The decree which was entered expressly found that in each particular case, the property assessed was benefited to the sum of the assessment. An appeal was taken from this decree to the Supreme Court of the State of Illinois, and on such appeal, errors were assigned numbered from 1 to 20. They repeated in various forms of statement all the objections of a federal nature which had been previously urged and asserted, besides a number of grounds of purely local concern. The Supreme Court of Illinois decided that, although it was settled by a course of decisions in that state that there must exist authority for making a special assessment at the time the levy was made and before the work was done, yet the original ordinance under which the first assessment, which had been declared illegal, was made afforded such an authority. Construing its former opinions, the court said that, whilst it had declared the previous assessment to be void because it provided for a payment in installments contrary to the state statutes, nevertheless the ordinance, to the extent that it directed an assessment, remained, albeit it had been held that the provision as to payment by installments could not be enforced. The court then reviewed all the various objections to the form of the assessment, and held them to be without merit.

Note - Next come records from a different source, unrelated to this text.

(** * DMP evaluation tool: criteria extractor, model client and result normaliser

    A shallow embedding of the JavaScript sources
    [js/criteria-extractor.js], [js/api-config.js], [js/evaluator.js] and of
    the file parser module, together with the properties of the
    specification that concern them.

    Conventions of the embedding.
    - A JavaScript string is a [string]: a sequence of 8-bit code units, that
      is, the Latin-1 range of the code units of a JavaScript string.
    - A JavaScript number that the code uses as an integer (HTTP status
      codes, delays, sizes and lengths, the result of [parseInt]) is a [Z];
      [NaN] is kept apart in the type [number].  Doubles are exact on
      integers below 2^53, which is the range meant here.  A quotient of two
      lengths is a [Q], rounded by [Math_round].
    - A score is a [double]: [NaN], an infinity, or a finite number given by
      its exact value.  A sum and a quotient of doubles are rounded to the
      nearest double, as the language rounds them.  What the output of the
      model holds for a score is a [jsValue]: whatever [JSON.parse] can
      give.
    - Another property that may be missing from a parsed JSON object is an
      [option]; the operator [x || d] is [orElseStr] on a text and [orZero]
      on a score, and falls back on a missing or falsy value.
    - Code that throws returns a [completion]; code with effects (progress
      callbacks, timers, network requests) threads a trace of events. *)

From Stdlib Require Import ZArith QArith Qabs Qround Ascii String List Lia.
From Stdlib Require Import OrdersEx Sorting.Sorted.
From Stdlib Require Qcanon.
From stdpp Require Import base list strings gmap pretty.

#[local] Set Warnings "-register-all".
Local Close Scope Q_scope.
Local Open Scope string_scope.

(** ** JavaScript primitives *)

Module JS.

(** [NaN] or an integer. *)
Inductive number : Type :=
| NaN
| Num (z : Z).

Definition code (c : ascii) : N := N_of_ascii c.

Definition inRange (lo hi : N) (c : ascii) : bool :=
  ((lo <=? code c) && (code c <=? hi))%N.

(** [\d] *)
Definition isDigit (c : ascii) : bool := inRange 48 57 c.
Lemma normalize_key_chars (l : list ascii) :
  Forall (fun c => is_key_char c = true) l ->
  keep_word_or_dash (spaces_to_dash false (trim (map to_lower l))) = l.
Proof.
  intros H.
  assert (Hlow : map to_lower l = l).
  { induction H as [|c l Hc _ IH]; [reflexivity|]. cbn [map].
    now rewrite IH, (proj1 (key_char_facts c Hc)). }
  assert (Hsp : Forall (fun c => is_space c = false) l).
  { eapply List.Forall_impl; [|exact H]. intros c Hc. apply (key_char_facts c Hc). }
  rewrite Hlow. unfold trim.
  rewrite (drop_spaces_no_space l Hsp).
  rewrite (drop_spaces_no_space (rev l)) by now apply List.Forall_rev.
  rewrite rev_involutive. clear Hlow Hsp.
  assert (Hgen : forall b, keep_word_or_dash (spaces_to_dash b l) = l).
  { induction H as [|c l Hc _ IH]; intros b; [reflexivity|].
    destruct (key_char_facts c Hc) as (_ & Hs & Hk).
    cbn [spaces_to_dash]. rewrite Hs. cbn [keep_word_or_dash]. rewrite Hk.
    now rewrite IH. }
  apply Hgen.
Qed.


(** *** Reading a key back *)







Local Abbreviation entry_ok :=
  (fun kv : string * string =>
     ~ In "-"%char (chars kv.1) /\ ~ In "-"%char (chars kv.2) /\ ~ In ":"%char (chars kv.2)).







(** *** Numerals *)




Section KeyFacts.

Variable localeCompare : string -> string -> Z.








End KeyFacts.



(* ===================================================================== *)
(** * Part II, continued                                                  *)
(* ===================================================================== *)

(** ** CSRFProtection: issuing, comparing, clearing *)

Lemma token_of_uuids_nonempty (u1 u2 : string) :
  is_uuid u1 = true -> is_uuid u2 = true -> token_of_uuids u1 u2 <> "".
Proof.
  intros H1 H2 E. destruct (token_of_uuids_format _ _ H1 H2) as [Hlen _].
  rewrite E in Hlen. discriminate Hlen.
Qed.

Lemma generateToken_nonempty (w : World) :
  is_uuid (uuidSource w (rngIndex w)) = true ->
  is_uuid (uuidSource w (S (rngIndex w))) = true ->
  (generateToken w).1 <> "".
Proof. intros H1 H2. now apply token_of_uuids_nonempty. Qed.

Lemma generateToken_world (w : World) :
  (generateToken w).2 = with_rng (S (S (rngIndex w))) w.
Proof. reflexivity. Qed.

Lemma setToken_writable (token : string) (w : World) (jar : gmap string Cookie) :
  cookieStore w = Some jar -> cookiesWritable w = true ->
  exists w', setToken token w = Some w'.
Proof. intros Hjar Hw. unfold setToken. rewrite Hjar, Hw. eauto. Qed.

Lemma truthy_Some_value (o : option string) :
  truthy o = true -> o = Some (default "" o).
Proof. destruct o; [reflexivity | discriminate]. Qed.

(** The comparison loop: with as many bytes on both sides, the
    accumulated value is zero exactly when it was zero before and the
    two signatures are equal. *)
Lemma xor_accumulate_zero (result : Z) (sigA sigB : list Z) :
  length sigA = length sigB ->
  xor_accumulate result sigA sigB = 0%Z <-> result = 0%Z /\ sigA = sigB.
Proof.
  revert result sigB. induction sigA as [|a sigA IH]; intros result [|b sigB] Hlen;
    try discriminate Hlen; cbn [xor_accumulate hd tl].
  - tauto.
  - injection Hlen as Hlen. rewrite (IH _ _ Hlen), Z.lor_eq_0_iff. split.
    + intros [[Hr Hx] ->]. apply Z.lxor_eq in Hx. now subst.
    + intros [Hr [= -> ->]]. now rewrite Z.lxor_nilpotent.
Qed.

Section Comparator.

Variable CryptoKey : Type.
Variable generateKey : nat -> option CryptoKey.
Variable sign : CryptoKey -> list Z -> option (list Z).

Local Abbreviation compare := (timingSafeEqual CryptoKey generateKey sign).
Local Abbreviation validate := (validateToken CryptoKey generateKey sign).

(** X1.  When the key is drawn and both strings are signed, with
    signatures of one length, [timingSafeEqual] answers true exactly when
    the two signatures are equal, and it answers the same for the
    arguments swapped. *)
Theorem timingSafeEqual_exact (a b : string) (w : World) (key : CryptoKey)
  (sigA sigB : list Z) :
  generateKey (rngIndex w) = Some key ->
  sign key (utf8_encode a) = Some sigA ->
  sign key (utf8_encode b) = Some sigB ->
  length sigA = length sigB ->
  (compare a b w).1 = Some (bool_decide (sigA = sigB)) /\
  (compare b a w).1 = (compare a b w).1.
Proof.
  intros Hkey Ha Hb Hlen. unfold timingSafeEqual. rewrite Hkey, Ha, Hb. cbn [fst].
  assert (Hab : (xor_accumulate 0 sigA sigB =? 0)%Z = bool_decide (sigA = sigB)).
  { destruct (Z.eqb_spec (xor_accumulate 0 sigA sigB) 0) as [E|E];
      rewrite xor_accumulate_zero in E by exact Hlen.
    - symmetry. apply bool_decide_eq_true. tauto.
    - symmetry. apply bool_decide_eq_false. tauto. }
  assert (Hba : (xor_accumulate 0 sigB sigA =? 0)%Z = bool_decide (sigA = sigB)).
  { destruct (Z.eqb_spec (xor_accumulate 0 sigB sigA) 0) as [E|E];
      rewrite xor_accumulate_zero in E by (symmetry; exact Hlen).
    - symmetry. apply bool_decide_eq_true. destruct E; congruence.
    - symmetry. apply bool_decide_eq_false. intros ->. tauto. }
  now rewrite Hab, Hba.
Qed.

(** X2.  The round trip of the guard: a token stored by [setToken]
    passes [validateToken] on the next request, provided the HMAC key is
    drawn and the token is signed. *)
Theorem validateToken_accepts_stored (token : string) (w w' : World) (key : CryptoKey)
  (sig : list Z) :
  token <> "" ->
  setToken token w = Some w' ->
  generateKey (rngIndex w') = Some key ->
  sign key (utf8_encode token) = Some sig ->
  (validate (Some token) w').1 = true /\
  cookieStore (validate (Some token) w').2 = cookieStore w'.
Proof.
  intros Hne Hset Hkey Hsig. unfold validateToken.
  rewrite (truthy_Some _ Hne), (setToken_getTokenFromCookie _ _ _ Hne Hset),
    (truthy_Some _ Hne).
  cbn [negb from_option id]. unfold timingSafeEqual. rewrite Hkey, Hsig.
  assert (E : xor_accumulate 0 sig sig = 0%Z) by (now apply xor_accumulate_zero).
  rewrite E. split; reflexivity.
Qed.

(** X3.  With a stored token, [validateToken] fails closed when Web
    Crypto rejects (no key, or no signature): the answer is false, and
    the cookies are left as they were. *)
Theorem validateToken_crypto_failure (submitted stored : string) (w : World) :
  submitted <> "" ->
  getTokenFromCookie w = Some stored ->
  (generateKey (rngIndex w) = None \/
   forall key, generateKey (rngIndex w) = Some key ->
     sign key (utf8_encode submitted) = None \/ sign key (utf8_encode stored) = None) ->
  (validate (Some submitted) w).1 = false /\
  cookieStore (validate (Some submitted) w).2 = cookieStore w.
Proof.
  intros Hne Hget Hfail. unfold validateToken.
  rewrite (truthy_Some _ Hne), Hget, (getTokenFromCookie_truthy _ _ Hget).
  cbn [negb from_option id]. unfold timingSafeEqual.
  destruct (generateKey (rngIndex w)) as [key|] eqn:Hkey.
  - destruct Hfail as [Hfail|Hfail]; [discriminate|].
    destruct (Hfail key eq_refl) as [E|E]; rewrite E.
    + split; reflexivity.
    + destruct (sign key (utf8_encode submitted)); split; reflexivity.
  - split; reflexivity.
Qed.
(** The loop returns within [right - left + 1] turns, for every [k]; when
    the keys are defined and [left <= k <= right + 1] holds with the array
    cut at both ends of the range, the returned array is cut at [k]. *)
Lemma select_loop_spec key fuel : forall arr k left right,
  (0 <= left)%Z -> (right < len arr)%Z -> (len arr <= 2 ^ 30)%Z ->
  (0 < fuel)%nat -> (right - left < Z.of_nat fuel)%Z ->
  exists arr', select_loop d2tmp fuel arr k left right = Ret arr' /\
    Shuffle left right arr arr' /\
    (Keyed key arr -> (left <= k <= right + 1)%Z ->
     Cut key left arr -> Cut key (right + 1) arr -> Cut key k arr').
Proof.
  induction fuel as [|fuel IH];
    intros arr k left right Hl Hr Hcap Hpos Hfuel; [lia|].
  cbn [select_loop].
  destruct (select_step_spec arr k left right Hl Hr Hcap)
    as [(arr' & Hrun & Hsh & Hdone)
       |(arr' & l' & r' & p & pivot & Hrun & Hlr & Hsh & Hp & Hat & Hsplit
           & Hnext)].
  - rewrite Hrun. simpl. exists arr'. split; [reflexivity|].
    split; [assumption|]. intros Hk Hkr Hcl Hcr.
    destruct Hdone as [[Hle ->]|(pivot & Hkp & Hat & Hsplit)].
    + destruct (Z.eq_dec k left) as [->|]; [assumption|].
      replace k with (right + 1)%Z by lia. assumption.
    + pose proof (Keyed_Shuffle key _ _ _ _ Hsh Hk) as Hk'.
      pose proof (Cut_Shuffle key _ _ left _ _ Hsh ltac:(lia) Hcl) as Hcl'.
      pose proof (Cut_Shuffle key _ _ (right + 1) _ _ Hsh ltac:(lia) Hcr) as Hcr'.
      destruct (Cut_partition key arr' pivot left (k - 1) right Hk' Hkp Hat
                  Hsplit Hcl' Hcr') as [_ Hc].
      now replace (k - 1 + 1)%Z with k in Hc by lia.
  - rewrite Hrun. simpl.
    pose proof (Shuffle_len _ _ _ _ Hsh) as Hlen.
    destruct (IH arr' k l' r') as (arr'' & Hrun' & Hsh' & Hcut');
      try (destruct Hnext as [(? & -> & ->)|(? & -> & ->)]; lia).
    exists arr''. split; [assumption|]. split.
    { eapply Shuffle_trans; [eassumption|].
      eapply Shuffle_mono; [| |eassumption];
        destruct Hnext as [(? & -> & ->)|(? & -> & ->)]; lia. }
    intros Hk Hkr Hcl Hcr.
    pose proof (Keyed_Shuffle key _ _ _ _ Hsh Hk) as Hk'.
    pose proof (Cut_Shuffle key _ _ left _ _ Hsh ltac:(lia) Hcl) as Hcl'.
    pose proof (Cut_Shuffle key _ _ (right + 1) _ _ Hsh ltac:(lia) Hcr) as Hcr'.
    destruct (Cut_partition key arr' pivot left p right Hk' Hp Hat
                Hsplit Hcl' Hcr') as [Hcp Hcp1].
    apply Hcut'; [assumption| | |].
    + destruct Hnext as [(? & -> & ->)|(? & -> & ->)]; lia.
    + destruct Hnext as [(? & -> & ->)|(? & -> & ->)]; assumption.
    + destruct Hnext as [(? & -> & ->)|(? & -> & ->)];
        [now replace (p - 1 + 1)%Z with p by lia|assumption].
Qed.
(** * ask-about-repo: the navigation toolkit and the repository cache

    A shallow embedding of
      - src/mastra/tools/codebase-tools.ts  (glob, grep, read, list),
      - the documentation tools             (list-docs, read-doc, search-docs),
      - the ask-about-repo workflow         (getRepoIdentifier, getRepoPath,
                                             cloneExists, cloneRepoStep),
    together with the properties the specification states about them.

    Conventions.
      - A JavaScript string is a [string]; each [ascii] stands for one UTF-16
        code unit in the range U+0000..U+00FF.
      - A JavaScript number that the code uses as an index, a count, a size or
        a time stamp is a [Z]; fractional numbers, NaN and the infinities are
        outside the model.
      - An optional value ([string | undefined], [null]) is an [option].
      - The file system and the child processes are oracles handed to the
        tools: the code only sees them through [fs.*Sync] and [spawnSync]. *)

From Stdlib Require Import ZArith Lia List String Ascii Bool Arith.
From Stdlib Require Import DecimalString DecimalPos Sorted Permutation.
Import ListNotations.

Open Scope string_scope.
Open Scope Z_scope.

Set Warnings "-register-all".

(* ================================================================== *)
(** ** JavaScript primitives *)
(* ================================================================== *)

Module Js.

(** Completion of a call: a value, or a thrown exception. *)
Inductive Exn : Type :=
| JsError (message : string)            (* [new Error(message)] *)
| SysError (code : string) (path : string). (* thrown by [fs] / [child_process] *)

Inductive Completion (A : Type) : Type :=
| Returned (a : A)
| Thrown (e : Exn).
Arguments Returned {A} a.
Arguments Thrown {A} e.

Definition nl : string := String "010"%char "".

(** [if (s)] on a string: the empty string is falsy. *)
Definition truthy (s : string) : bool := negb (s =? "")%string.

(** [if (o)] on an optional string. *)
Definition truthy_opt (o : option string) : bool :=
  match o with Some s => truthy s | None => false end.

(** Relative index of [Array.prototype.slice] / [String.prototype.slice]. *)
Definition rel_index (len i : Z) : Z :=
  if i <? 0 then Z.max (len + i) 0 else Z.min i len.

(** [arr.slice(start, end)]. *)
Definition slice {A : Type} (l : list A) (start end_ : Z) : list A :=
  let len := Z.of_nat (List.length l) in
  let k := rel_index len start in
  let f := rel_index len end_ in
  firstn (Z.to_nat (f - k)) (skipn (Z.to_nat k) l).

(** [s.slice(0, n)] and [s.substring(0, n)] for a literal [n >= 0]. *)
Definition take (n : nat) (s : string) : string := substring 0 n s.

(** White space of [\s] and of [trim], within U+0000..U+00FF. *)
Definition is_ws (c : ascii) : bool :=
  let n := N_of_ascii c in
  ((9 <=? n) && (n <=? 13) || (n =? 32) || (n =? 160))%N.

(** [s.split(/[...]/)] for a character class [sep]. *)
Fixpoint split_by (sep : ascii -> bool) (s : string) : list string :=
  match s with
  | EmptyString => [""]
  | String a s' =>
      if sep a then "" :: split_by sep s'
      else match split_by sep s' with
           | h :: t => String a h :: t
           | [] => [String a ""]
           end
  end.

(** [s.split(c)] for a one-character separator. *)
Definition split_on (c : ascii) (s : string) : list string :=
  split_by (fun a => (a =? c)%char) s.

(** [s.split(/\s+/)]: [inws] tells that the scan is inside a run of white
    space, [cur] is the token being read. *)
Fixpoint split_ws_from (inws : bool) (cur : string) (s : string) : list string :=
  match s with
  | EmptyString => [cur]
  | String c s' =>
      if is_ws c then
        if inws then split_ws_from true cur s'
        else cur :: split_ws_from true "" s'
      else split_ws_from false (cur ++ String c "") s'
  end.

Definition split_ws (s : string) : list string := split_ws_from false "" s.

(** [arr.join(sep)]. *)
Definition join (sep : string) (l : list string) : string := concat sep l.

Fixpoint trimStart (s : string) : string :=
  match s with
  | EmptyString => ""
  | String c s' => if is_ws c then trimStart s' else s
  end.

Fixpoint trimEnd (s : string) : string :=
  match s with
  | EmptyString => ""
  | String c s' =>
      let t := trimEnd s' in
      if (t =? "")%string && is_ws c then "" else String c t
  end.

Definition trim (s : string) : string := trimEnd (trimStart s).

(** [c.toLowerCase()] on one code unit of U+0000..U+00FF. *)
Definition lower_char (c : ascii) : ascii :=
  let n := N_of_ascii c in
  if ((65 <=? n) && (n <=? 90)
      || (192 <=? n) && (n <=? 222) && negb (n =? 215))%N
  then ascii_of_N (n + 32) else c.

Fixpoint toLowerCase (s : string) : string :=
  match s with
  | EmptyString => ""
  | String c s' => String (lower_char c) (toLowerCase s')
  end.

Definition startsWith (s p : string) : bool := prefix p s.

(** [hay.includes(needle)]. *)
Fixpoint includes (hay needle : string) : bool :=
  if prefix needle hay then true
  else match hay with
       | EmptyString => false
       | String _ hay' => includes hay' needle
       end.

Fixpoint endsWith (s p : string) : bool :=
  if (s =? p)%string then true
  else match s with
       | EmptyString => false
       | String _ s' => endsWith s' p
       end.

(** [s.replace(/c/g, r)] for a one-character pattern. *)
Fixpoint replace_char_all (c : ascii) (r : string) (s : string) : string :=
  match s with
  | EmptyString => ""
  | String a s' =>
      if (a =? c)%char then r ++ replace_char_all c r s'
      else String a (replace_char_all c r s')
  end.

(** [s.replace("c", r)] for a one-character string pattern: only the first
    occurrence is replaced. *)
Fixpoint replace_char_first (c : ascii) (r : string) (s : string) : string :=
  match s with
  | EmptyString => ""
  | String a s' =>
      if (a =? c)%char then r ++ s'
      else String a (replace_char_first c r s')
  end.

(** [Number.MAX_SAFE_INTEGER]: up to it, in absolute value, an integer is a
    JavaScript number and the arithmetic on integers is exact. *)
Definition MAX_SAFE_INTEGER : Z := 9007199254740991.

(** [n.toString()] for an integer that a JavaScript number holds exactly:
    all its digits, after a minus sign when it is negative. *)
Definition toString (n : Z) : string := NilZero.string_of_int (Z.to_int n).

Fixpoint repeat_char (c : ascii) (n : nat) : string :=
  match n with
  | O => ""
  | S n' => String c (repeat_char c n')
  end.

(** [s.padStart(width, "0")], and more generally a one-character filler. *)
Definition padStart (width : nat) (c : ascii) (s : string) : string :=
  repeat_char c (width - String.length s) ++ s.

(** Bytes [s] takes in UTF-8: one for U+0000..U+007F, two up to U+00FF. *)
Fixpoint utf8_size (s : string) : Z :=
  match s with
  | EmptyString => 0
  | String c s' => (if (N_of_ascii c <? 128)%N then 1 else 2) + utf8_size s'
  end.

End Js.

(* ================================================================== *)
(** ** Node's [path] module (POSIX flavour) *)
(* ================================================================== *)

Module Path.

Definition slash : ascii := "/"%char.

Definition isAbsolute (p : string) : bool :=
  match p with
  | String c _ => (c =? slash)%char
  | EmptyString => false
  end.

Fixpoint ends_with_slash (p : string) : bool :=
  match p with
  | EmptyString => false
  | String c EmptyString => (c =? slash)%char
  | String _ p' => ends_with_slash p'
  end.

(** The segment machine of [normalizeString]: [stack] holds the segments
    kept so far, innermost first. *)
Fixpoint norm_segs (allowAboveRoot : bool) (stack : list string)
         (segs : list string) : list string :=
  match segs with
  | [] => rev stack
  | s :: rest =>
      if ((s =? "") || (s =? "."))%string then
        norm_segs allowAboveRoot stack rest
      else if (s =? "..")%string then
        match stack with
        | top :: stack' =>
            if (top =? "..")%string then
              norm_segs allowAboveRoot
                (if allowAboveRoot then ".." :: stack else stack) rest
            else norm_segs allowAboveRoot stack' rest
        | [] =>
            norm_segs allowAboveRoot
              (if allowAboveRoot then [".."] else []) rest
        end
      else norm_segs allowAboveRoot (s :: stack) rest
  end.

Definition normalizeString (p : string) (allowAboveRoot : bool) : string :=
  Js.join "/" (norm_segs allowAboveRoot [] (Js.split_on slash p)).

Definition normalize (p : string) : string :=
  if (p =? "")%string then "."
  else
    let isAbs := isAbsolute p in
    let trailing := ends_with_slash p in
    let body := normalizeString p (negb isAbs) in
    if (body =? "")%string then
      if isAbs then "/" else if trailing then "./" else "."
    else
      (if isAbs then "/" else "") ++ body ++ (if trailing then "/" else "").

(** [path.join(...args)]. *)
Definition join (args : list string) : string :=
  match filter Js.truthy args with
  | [] => "."
  | parts => normalize (Js.join "/" parts)
  end.

(** The right-to-left loop of [path.resolve]: stops at the first absolute
    argument. *)
Fixpoint resolve_loop (args_rev : list string) (acc : string) : string * bool :=
  match args_rev with
  | [] => (acc, false)
  | p :: rest =>
      if (p =? "")%string then resolve_loop rest acc
      else
        let acc' := p ++ "/" ++ acc in
        if isAbsolute p then (acc', true) else resolve_loop rest acc'
  end.

(** [path.resolve(...args)], with [cwd] the value of [process.cwd()]. *)
Definition resolve (cwd : string) (args : list string) : string :=
  let '(rp, abs) := resolve_loop (rev args ++ [cwd]) "" in
  let body := normalizeString rp (negb abs) in
  if abs then "/" ++ body
  else if (body =? "")%string then "." else body.

Fixpoint strip_common (a b : list string) : list string * list string :=
  match a, b with
  | x :: a', y :: b' =>
      if (x =? y)%string then strip_common a' b' else (a, b)
  | _, _ => (a, b)
  end.

(** [path.relative(from, to)]. *)
Definition relative (cwd : string) (from to : string) : string :=
  if (from =? to)%string then ""
  else
    let f := resolve cwd [from] in
    let t := resolve cwd [to] in
    if (f =? t)%string then ""
    else
      let '(fs, ts) := strip_common (filter Js.truthy (Js.split_on slash f))
                                    (filter Js.truthy (Js.split_on slash t)) in
      Js.join "/" (map (fun _ => "..") fs ++ ts).

Fixpoint rev_chars (s : string) (acc : list ascii) : list ascii :=
  match s with
  | EmptyString => acc
  | String c s' => rev_chars s' (c :: acc)
  end.

Fixpoint drop_slashes (l : list ascii) : list ascii :=
  match l with
  | c :: l' => if (c =? slash)%char then drop_slashes l' else l
  | [] => []
  end.

Fixpoint drop_component (l : list ascii) : list ascii :=
  match l with
  | c :: l' => if (c =? slash)%char then l else drop_component l'
  | [] => []
  end.

Fixpoint take_component (l : list ascii) : list ascii :=
  match l with
  | c :: l' => if (c =? slash)%char then [] else c :: take_component l'
  | [] => []
  end.

Definition of_rev (l : list ascii) : string :=
  string_of_list_ascii (rev l).

(** [path.dirname(p)]. *)
Definition dirname (p : string) : string :=
  match p with
  | EmptyString => "."
  | String c0 tl =>
      let hasRoot := (c0 =? slash)%char in
      match drop_component (drop_slashes (rev_chars tl [])) with
      | [] => if hasRoot then "/" else "."
      | _ :: r =>
          if hasRoot && Nat.eqb (List.length r) 0 then "//"
          else String c0 (of_rev r)
      end
  end.

(** [path.basename(p)]. *)
Definition basename (p : string) : string :=
  of_rev (take_component (drop_slashes (rev_chars p []))).

End Path.

(* ================================================================== *)
(** ** The environment: file system and child processes *)
(* ================================================================== *)

Module Env.
Import Js.

(** What a path names. A file's content is its UTF-8 decoding; time stamps
    are [stats.mtime.getTime()]. *)
Inductive Node : Type :=
| RegFile (content : string) (mtime : Z)
| Directory (entries : list string) (dsize : Z) (mtime : Z).

(** The file system, as path lookup. *)
Definition Fs : Type := string -> option Node.

Record Stats : Type := { size : Z; mtime : Z }.

Definition existsSync (fs : Fs) (p : string) : bool :=
  match fs p with Some _ => true | None => false end.

Definition statSync (fs : Fs) (p : string) : Completion Stats :=
  match fs p with
  | Some (RegFile c m) => Returned {| size := utf8_size c; mtime := m |}
  | Some (Directory _ s m) => Returned {| size := s; mtime := m |}
  | None => Thrown (SysError "ENOENT" p)
  end.

Definition readdirSync (fs : Fs) (p : string) : Completion (list string) :=
  match fs p with
  | Some (Directory es _ _) => Returned es
  | Some (RegFile _ _) => Thrown (SysError "ENOTDIR" p)
  | None => Thrown (SysError "ENOENT" p)
  end.

Definition readFileSync (fs : Fs) (p : string) : Completion string :=
  match fs p with
  | Some (RegFile c _) => Returned c
  | Some (Directory _ _ _) => Thrown (SysError "EISDIR" p)
  | None => Thrown (SysError "ENOENT" p)
  end.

It, moreover, decided that as the previous assessment had been set aside because of the installment feature, that the sums fixed therein were not conclusive, and on the new assessment it was competent to reexamine the question of benefits and to restate the amounts due, even although, in doing so, it was ascertained that a larger sum was assessable upon some portions of the property than had been decreed by the order which confirmed the previous assessment. As to the property of Lombard, the court decided that the proof established that a change in condition had caused the property to be justly assessed for a larger property to be benefit than had been attributed to it by consent in the first assessment. 181 Ill. 136. To this decision the present writ of error is prosecuted.